There has been much attention over the “fiscal cliff” facing the government as the year comes to a close. With so much on the line in the next few weeks many important decisions have to be made regarding a variety of issues, including tax deductions, mortgage debt help, and the nation’s deficit.
On December 30, 2012, terms of the Budget Control Act of 2011 are scheduled to go into effect. This statue was enacted to bring a conclusion to the debt-ceiling crisis of 2011. Many of the terms of this act were designed to cap discretionary spending and, therefore, keep the deficit from rising.
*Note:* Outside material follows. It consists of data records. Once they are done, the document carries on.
Lemma correct_drifts X sb st A state :
  decided sb state → (state ≠ SState sb → may X A state) → drifts X (ID sb) A (correct sb st state).
Proof.
  intros Hd Hm. assert (Hk : ∀ Y (m : sop Y), keeps (ID sb) A m A → drifts X (ID sb) A m) by (intros; by apply keeps_drifts).
  assert (Hmut : ∀ f, state ≠ SState sb → (∀ x, SState (f x) = state) → drifts X (ID sb) A (mutate (ID sb) f ;;; ret state)).
  { intros f Hne Hf. apply drifts_bind; [by eapply drifts_mutate; [exact Hf|apply Hm]|intros _; apply Hk, keeps_ret]. }
  unfold correct. destruct (_ && _).
  { apply Hk. unfold endUnstarted. eapply keeps_bind; [|done|intros _; apply keeps_ret].
    eapply keeps_bind; [ksteps|done|intros _; apply awaitStopped_tt_same]. }
  case_bool_decide as Hne; [apply Hk, keeps_ret|].
  case_bool_decide as E1.
  { unfold recordUnresponsive. destruct (_ && _); [apply Hk; ksteps|]. apply Hmut; [done|]. rewrite E1. by intros []. }
  destruct (bool_decide (state = StateRunning) && _) eqn:E2.
  { apply andb_true_iff in E2 as [E2%bool_decide_eq_true _]. apply Hmut; [done|]. rewrite E2. intros x. unfold answered.
    destruct x. simpl. by destruct (_ && _). }
  clear E2. case_bool_decide as E3.
  { unfold RecordRunning. apply drifts_bind; [|intros _; apply Hk, keeps_ret].
    apply drifts_bind; [apply Hk, probe_same|intros s1]. apply drifts_bind; [apply Hk, keeps_read|intros now].
    apply (drifts_mutate _ _ _ _ state); [|by apply Hm]. rewrite E3. intros x. unfold ranAgain. by destruct x; simpl; repeat case_match. }
  case_bool_decide as E4; [apply Hmut; [done|]; rewrite E4; by intros []|].
  case_bool_decide as E5.
  { unfold failDropped. apply drifts_bind; [|intros _; apply Hk, keeps_ret]. apply drifts_bind.
    { apply Hk. destruct (Alive st); [|apply keeps_ret]. eapply keeps_bind; [ksteps|done|intros _; apply awaitStopped_tt_same]. }
    intros _. apply drifts_bind; [apply Hk; ksteps|intros _]. eapply drifts_mutate; [|by apply Hm]. rewrite E5. by intros []. }
  assert (E6 : state = StateStopped) by (destruct Hd as [Hd|Hd]; [done|set_solver]).
  destruct (negb _); [|apply Hmut; [done|rewrite E6; by intros []]].
  rewrite <- E6. apply Hmut; [done|]. rewrite E6. by intros [].
Qed.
Until now, these terms have been held off, allowing for many of the current policies to benefit citizens. Some of the more notable allowances that could be eliminated later this month are the temporary payroll tax cuts, the end of some tax breaks for businesses, and the mortgage loan interest tax deduction. Additionally, “deep, automatic cuts” could be seen in important areas, like Social Security and Medicare.
Although no agreements have been made, there are essentially three approaches the government can take:
- Let current policies expire, allowing the Budget Control Act of 2011 to be implemented on January 1, 2013.
- Cancel some or all of the scheduled tax increases and spending cuts outlined in the Budget Control Act of 2011.
- Take a middle of the road course allowing some current expirations, while some additions are implemented.